Why Have There Been So Many Coups In Former French Colonies?

“Nothing is happening. I don’t know what is going on,” were the words uttered by an exasperated-looking Ali Bongo, the president of Gabon, as he called on his supposed allies around the world to “make noise” and save him from house arrest in the presidential palace as generals overthrew him.

The video, which has been memed to death on TikTok, was aimed directly at France, the former colonial power which in recent years has seen its influence severely wane across Western and Central Africa. Since 2019 there have been coups in multiple former French colonies: Niger, Burkina Faso, Mali, Chad, Guinea and, most recently, Gabon. While in Sudan, two coups have taken place in a matter of years.

Some Western analysts have used the military takeovers to claim that we are seeing the death of democracy in Africa. But the reality is far more complicated than that because each coup represents a specific country-based dynamic.

The takeovers in Niger, Burkina Faso and Mali, for example, have partly been about ending what many in those countries believe to be France’s overbearing political and military influence.

France has stationed a considerable number of troops in these countries in part to help fight terrorism. Their presence, however, appears to be largely no longer welcome. French president Emmanuel Macron has vowed that his country will not be forced out of the continent. After the coup in Niger, where President Mohamed Bazoum was ousted in July and held under house arrest by a group of military generals, Macron tried to take a stand.

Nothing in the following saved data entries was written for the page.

(** * node-json-file-cache: the sharded JSON file cache, embedded and verified

    The development follows the single source class [JsonFileCache]:
    a key is hashed with MD5, the first four hexadecimal characters of the
    digest pick a shard file [<root>/<c0>/<c1>/<c2>/<c3>.json], and every
    operation is a synchronous read-modify-write of that one file.

    Layout of the file:
    - [MD5]   : the digest function of RFC 1321 (what [crypto.createHash('md5')]
                computes), on the UTF-8 bytes of the key;
    - [Double]: JavaScript numbers (IEEE 754 binary64) and the decimal
                literals that [JSON.stringify] writes and [JSON.parse] reads;
    - [Js]    : the JavaScript values that the class handles and the handful
                of object operations it performs on them;
    - [Fs]    : the part of Node's synchronous [fs] API the class calls, over
                a directory tree, in a state-and-exception monad;
    - [Cache] : the methods of the class, one definition per method;
    - [Store] : the vocabulary of the statements: what a path holds, store
                states, the traversal of the tree, invariants;
    - the properties of the class, each section after the lemmas it needs. *)

From Stdlib Require Import List String Ascii ZArith Lia Bool Arith PeanoNat Permutation.
Import ListNotations.
Local Open Scope string_scope.
Local Open Scope list_scope.

(* ------------------------------------------------------------------ *)
(** ** MD5 (RFC 1321) *)

Module MD5.

Local Open Scope Z_scope.

(** 32-bit words are integers kept in [0, 2^32). *)
Definition wrap (x : Z) : Z := x mod 4294967296.

Definition rotl (x c : Z) : Z :=
  wrap (Z.lor (Z.shiftl x c) (Z.shiftr x (32 - c))).

Definition not32 (x : Z) : Z := Z.lxor x 4294967295.

(** [K i = floor (2^32 * |sin (i + 1)|)]. *)
Definition K : list Z :=
  [ 3614090360; 3905402710; 606105819; 3250441966; 4118548399; 1200080426;
    2821735955; 4249261313; 1770035416; 2336552879; 4294925233; 2304563134;
    1804603682; 4254626195; 2792965006; 1236535329; 4129170786; 3225465664;
    643717713; 3921069994; 3593408605; 38016083; 3634488961; 3889429448;
    568446438; 3275163606; 4107603335; 1163531501; 2850285829; 4243563512;
    1735328473; 2368359562; 4294588738; 2272392833; 1839030562; 4259657740;
    2763975236; 1272893353; 4139469664; 3200236656; 681279174; 3936430074;
    3572445317; 76029189; 3654602809; 3873151461; 530742520; 3299628645;
    4096336452; 1126891415; 2878612391; 4237533241; 1700485571; 2399980690;
    4293915773; 2240044497; 1873313359; 4264355552; 2734768916; 1309151649;
    4149444226; 3174756917; 718787259; 3951481745 ].

Definition shifts : list Z :=
  [ 7; 12; 17; 22; 7; 12; 17; 22; 7; 12; 17; 22; 7; 12; 17; 22;
    5; 9; 14; 20; 5; 9; 14; 20; 5; 9; 14; 20; 5; 9; 14; 20;
    4; 11; 16; 23; 4; 11; 16; 23; 4; 11; 16; 23; 4; 11; 16; 23;
    6; 10; 15; 21; 6; 10; 15; 21; 6; 10; 15; 21; 6; 10; 15; 21 ].

Record state := mkState { sA : Z; sB : Z; sC : Z; sD : Z }.

Definition init : state :=
  mkState 1732584193 4023233417 2562383102 271733878.

(** Little-endian encodings. *)
Definition le_bytes (n : nat) (x : Z) : list Z :=
  map (fun i => (x / 2 ^ (8 * Z.of_nat i)) mod 256) (seq 0 n).

Fixpoint le_word (bs : list Z) : Z :=
  match bs with
  | [] => 0
  | b :: bs' => b + 256 * le_word bs'
  end.

Fixpoint words (n : nat) (bs : list Z) : list Z :=
  match n with
  | O => []
  | S n' => le_word (firstn 4 bs) :: words n' (skipn 4 bs)
  end.

(** One of the 64 operations of a block. *)
Definition step (M : list Z) (st : state) (i : nat) : state :=
  let '(mkState a b c d) := st in
  let iz := Z.of_nat i in
  let '(f, g) :=
    if iz <? 16 then (Z.lor (Z.land b c) (Z.land (not32 b) d), iz)
    else if iz <? 32 then
      (Z.lor (Z.land d b) (Z.land (not32 d) c), (5 * iz + 1) mod 16)
    else if iz <? 48 then (Z.lxor (Z.lxor b c) d, (3 * iz + 5) mod 16)
    else (Z.lxor c (Z.lor b (not32 d)), (7 * iz) mod 16) in
  let f' := wrap (f + a + nth i K 0 + nth (Z.to_nat g) M 0) in
  mkState d (wrap (b + rotl f' (nth i shifts 0))) b c.

Definition block (st : state) (chunk : list Z) : state :=
  let M := words 16 chunk in
  let st' := fold_left (step M) (seq 0 64) st in
  mkState (wrap (sA st + sA st')) (wrap (sB st + sB st'))
          (wrap (sC st + sC st')) (wrap (sD st + sD st')).

(** The message, a single 1 bit, zeros up to 56 mod 64 bytes, and the bit
    length of the message on 64 bits. *)
Definition pad (msg : list Z) : list Z :=
  let len := Z.of_nat (List.length msg) in
  let zeros := Z.to_nat ((55 - len) mod 64) in
  msg ++ [128] ++ repeat 0 zeros ++ le_bytes 8 ((8 * len) mod 2 ^ 64).

Fixpoint blocks (n : nat) (st : state) (bs : list Z) : state :=
  match n with
  | O => st
  | S n' => blocks n' (block st (firstn 64 bs)) (skipn 64 bs)
  end.

Definition digest (msg : list Z) : list Z :=
  let p := pad msg in
  let st := blocks (List.length p / 64) init p in
  le_bytes 4 (sA st) ++ le_bytes 4 (sB st)
    ++ le_bytes 4 (sC st) ++ le_bytes 4 (sD st).

Definition hexdigits : list ascii :=
  list_ascii_of_string "0123456789abcdef".

Definition hexdigit (n : Z) : ascii := nth (Z.to_nat n) hexdigits "0"%char.

Fixpoint hex (bs : list Z) : string :=
  match bs with
  | [] => EmptyString
  | b :: bs' => String (hexdigit (b / 16)) (String (hexdigit (b mod 16)) (hex bs'))
  end.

“France and its diplomats have faced particularly difficult situations in some countries in recent months, from Sudan, where France has been exemplary, to Niger at this very moment,” Macron said in a speech in Paris last week.

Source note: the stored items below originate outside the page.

(** *** Binary64 numbers

    A non-negative finite double is [mant * 2 ^ expo].  The numbers that
    occur here are byte counts, their products by 100 and quotients of
    those: all far inside the range of normal doubles, so neither
    overflow nor gradual underflow is modelled.  The mantissa of a
    non-zero result lies between 2^52 and 2^53, both included (2^53 when
    rounding carried; the value is the same as 2^52 with the next
    exponent). *)
Record f64 : Type := mkF { mant : Z; expo : Z }.

(** The double nearest to the fraction [a / b] (for [0 <= a] and
    [0 < b]), ties to even: [la - lb - s] is the binary logarithm of the
    fraction rounded down, and the fraction scaled by [2 ^ (52 - that)] is
    rounded to an integer. *)
Definition rn_frac (a b : Z) : f64 :=
  if a <=? 0 then mkF 0 0
  else
    let la := Z.log2 a in
    let lb := Z.log2 b in
    let s := if b * 2 ^ la <=? a * 2 ^ lb then 0 else 1 in
    let num := a * 2 ^ (52 + lb + s) in
    let den := b * 2 ^ la in
    let q := num / den in
    let r := num mod den in
    let m := if 2 * r <? den then q
             else if den <? 2 * r then q + 1
             else if Z.even q then q else q + 1 in
    mkF m (la - lb - s - 52).

(** The value of a double as a fraction. *)
Definition as_frac (x : f64) : Z * Z :=
  if 0 <=? expo x then (mant x * 2 ^ expo x, 1) else (mant x, 2 ^ (- expo x)).

(** The Number for a non-negative integer. *)
Definition of_N (n : N) : f64 := rn_frac (Z.of_N n) 1.

(** [x * y] and [x / y] for [y] not zero. *)
Definition fmul (x y : f64) : f64 :=
  let (a1, b1) := as_frac x in
  let (a2, b2) := as_frac y in
  rn_frac (a1 * a2) (b1 * b2).

Definition fdiv (x y : f64) : f64 :=
  let (a1, b1) := as_frac x in
  let (a2, b2) := as_frac y in
  rn_frac (a1 * b2) (b1 * a2).

(** [Math.round(x)] for a finite [x]: [floor(x + 1/2)], taken exactly. *)
Definition js_round (x : f64) : Z :=
  if 0 <=? expo x then mant x * 2 ^ expo x
  else (2 * mant x + 2 ^ (- expo x)) / (2 * 2 ^ (- expo x)).

(** [x] is the integer [n]. *)
Definition is_int (x : f64) (n : Z) : Prop :=
  exists a b, as_frac x = (a, b) /\ 0 < b /\ a = n * b.

(** The integer value of the double nearest to the integer [z]. *)
Definition nearest_double (z : Z) : Z :=
  let x := rn_frac z 1 in
  if 0 <=? expo x then mant x * 2 ^ expo x else mant x / 2 ^ (- expo x).

Definition digit (n : N) : string :=
  String (ascii_of_N (48 + n)) EmptyString.

Fixpoint digits (fuel : nat) (n : N) : string :=
  match fuel with
  | O => EmptyString
  | S f => (if (n <? 10)%N then EmptyString else digits f (n / 10)%N)
           ++ digit (n mod 10)%N
  end.

Definition decimal (z : Z) : string :=
  let n := Z.to_N z in digits (S (N.to_nat (N.log2 n))) n.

“I think our policy is the right one. It’s based on the courage of President Bazoum, and on the commitments of our ambassador on the ground who is remaining despite all the pressure, despite all the declarations made by the illegitimate authorities.”

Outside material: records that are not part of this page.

(** C4, as the code has it. Metadata without ["width"] or without ["height"]
    makes the lookup raise [KeyError] and the image fail; sizes that are
    present are taken as they are, non-positive ones included; the tile size
    is 256 when there is no ["tiles"] entry or its first entry has no
    ["width"]. *)
Theorem resolver_contract (E : env) (info_url : string) (m : gmap string json) :
  fetch_iiif_metadata E info_url = Ok (JObj m) ->
  ((m !! "width" = None \/ m !! "height" = None) ->
   read_descriptor info_url (JObj m) = Raise KeyError /\
   download_and_composite_image E info_url = false) /\
  (forall w h : Z,
     m !! "width" = Some (JInt w) -> m !! "height" = Some (JInt h) ->
     m !! "tiles" = None ->
     exists d, read_descriptor info_url (JObj m) = Ok d /\
               width d = JInt w /\ height d = JInt h /\ tile_size d = JInt 256) /\
  (forall (w h : Z) (t : gmap string json) (rest : list json),
     m !! "width" = Some (JInt w) -> m !! "height" = Some (JInt h) ->
     m !! "tiles" = Some (JArr (JObj t :: rest)) -> t !! "width" = None ->
     exists d, read_descriptor info_url (JObj m) = Ok d /\
               width d = JInt w /\ height d = JInt h /\ tile_size d = JInt 256).
Proof.
  intros Hfetch. split; [|split].
  - intros Hmiss. pose proof (read_descriptor_missing info_url m Hmiss) as Hr.
    split; [exact Hr|].
    unfold download_and_composite_image, composite_image.
    rewrite Hfetch. simpl. rewrite Hr. reflexivity.
  - intros w h Hw Hh Ht. eexists. split.
    + apply read_descriptor_untiled; eassumption.
    + repeat split.
  - intros w h t rest Hw Hh Ht Htw. eexists. split.
    + apply read_descriptor_tiled; eassumption.
    + simpl. rewrite Htw. repeat split.
Qed.

Lemma resolver_contract_witness :
  let E := Samples.server (JObj (Samples.untiled (-7) 0))
             (fun _ => Raise RequestException) (fun l => l) in
  exists d, read_descriptor Samples.info_url (JObj (Samples.untiled (-7) 0)) = Ok d /\
            width d = JInt (-7) /\ height d = JInt 0 /\ tile_size d = JInt 256.
Proof.
  intros E.
  destruct (resolver_contract E Samples.info_url (Samples.untiled (-7) 0)) as (_ & H & _).
  - reflexivity.
  - apply (H (-7) 0); reflexivity.
Defined.

(** C4, counterexample. The metadata [{"width": 0, "height": -5}] is read
    without an error, and the image is downloaded and reported as done. *)
Lemma nonpositive_size_accepted :
  let md := JObj (Samples.untiled 0 (-5)) in
  let E := Samples.server md (fun _ => Ok (Samples.solid 10 10 Samples.red)) (fun l => l) in
  is_ok (read_descriptor Samples.info_url md) = true /\
  download_and_composite_image E Samples.info_url = true.
Proof. split; reflexivity. Qed.

(** ** The full-image download *)

(** C8, as the code has it. When the metadata is read, line 193 chooses the
    full image and the request for it succeeds, the decoded raster is what is
    saved, as it is: no canvas is allocated or filled, and nothing compares
    the raster's size with the declared width and height or crops it. *)
Theorem full_image_saved_as_is (E : env) (info_url : string) (metadata : json)
    (d : descriptor) (r : response) (img : image) :
  fetch_iiif_metadata E info_url = Ok metadata ->
  read_descriptor info_url metadata = Ok d ->
  use_full_image d = Ok true ->
  session_get E (base_url d +:+ "/full/full/0/default.png") 120 = Ok r ->
  image_body r = Ok img ->
  composite_image E info_url = Ok img /\
  download_and_composite_image E info_url = true.
Proof.
  intros Hfetch Hread Hfull Hget Himg.
  assert (H : composite_image E info_url = Ok img).
  { unfold composite_image. rewrite Hfetch. simpl. rewrite Hread. simpl.
    rewrite Hfull. simpl. unfold download_full_image, full_url.
    rewrite Hget. simpl. rewrite Himg. reflexivity. }
  split; [exact H|]. unfold download_and_composite_image. rewrite H. reflexivity.
Qed.

Lemma full_image_saved_as_is_witness :
  let img := Samples.solid 1000 1000 Samples.red in
  let E := Samples.server (JObj (Samples.untiled 1000 1000)) (fun _ => Ok img) (fun l => l) in
  composite_image E Samples.info_url = Ok img /\
  download_and_composite_image E Samples.info_url = true.
Proof.
  intros img E.
  apply (full_image_saved_as_is E Samples.info_url (JObj (Samples.untiled 1000 1000))
           (mk_descriptor (JInt 1000) (JInt 1000) (JInt 256)
              "https://iiif.example.org/page1" (JArr []))
           (mk_response (Ok (JObj (Samples.untiled 1000 1000))) (Ok img)) img);
    reflexivity.
Defined.

(** C8, counterexample. The metadata declares 1000 x 1000 and the server
    answers the full-image request with a 10 x 10 raster: the image saved is
    the 10 x 10 raster. *)
Lemma mismatched_full_image_not_cropped :
  let E := Samples.server (JObj (Samples.untiled 1000 1000))
             (fun _ => Ok (Samples.solid 10 10 Samples.red)) (fun l => l) in
  exists img, composite_image E Samples.info_url = Ok img /\
              size_x img = 10 /\ size_y img = 10.
Proof. eexists. split; [reflexivity|]. split; reflexivity. Qed.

At the same time, Russia’s Wagner mercenary group is exploiting the situation by attempting to replace France as the dominant foreign power across the region. So far, the junta leaders in Mali and Sudan have attempted to forge closer ties with the group.

Then there was the 2021 coup in Chad, which saw military officers suspend the constitution after the sudden death of President Idriss Deby, who was killed as he visited troops fighting rebels in the north of the country. The officers were led by Deby’s son, Mahamat, who has remained in power following a promise of elections in 2022 – a vote that is yet to materialise.

Meanwhile in Sudan, a coup in 2019 followed months of protests that removed Sudanese president Omar al-Bashir, who had ruled with an iron fist for three decades. This was followed in 2021 by a military takeover that ousted the subsequent civilian government.

Now, the coup in Gabon seems focused on ending one family’s 56-year rule of the small, oil-rich country. The deposed president, Ali Bongo, had been running Gabon since 2009. He came into power when his father, Omar Bongo, died, and he had ruled the country for 42 years. The coup came just days after Bongo won a third presidential term in elections that were marred by accusations of irregularities.

Following the coup, footage on social media appears to show large crowds cheering in the streets of the capital, Libreville, as a military convoy drives past.

Bongo, who has been released from house arrest, has also been accused of being too close to the country’s former colonial ruler: France. It doesn’t look like anyone is making noise for Ali Bongo any time soon. The leader of the coup that ousted him, General Brice Oligui Nguema, was inaugurated as interim president earlier this week.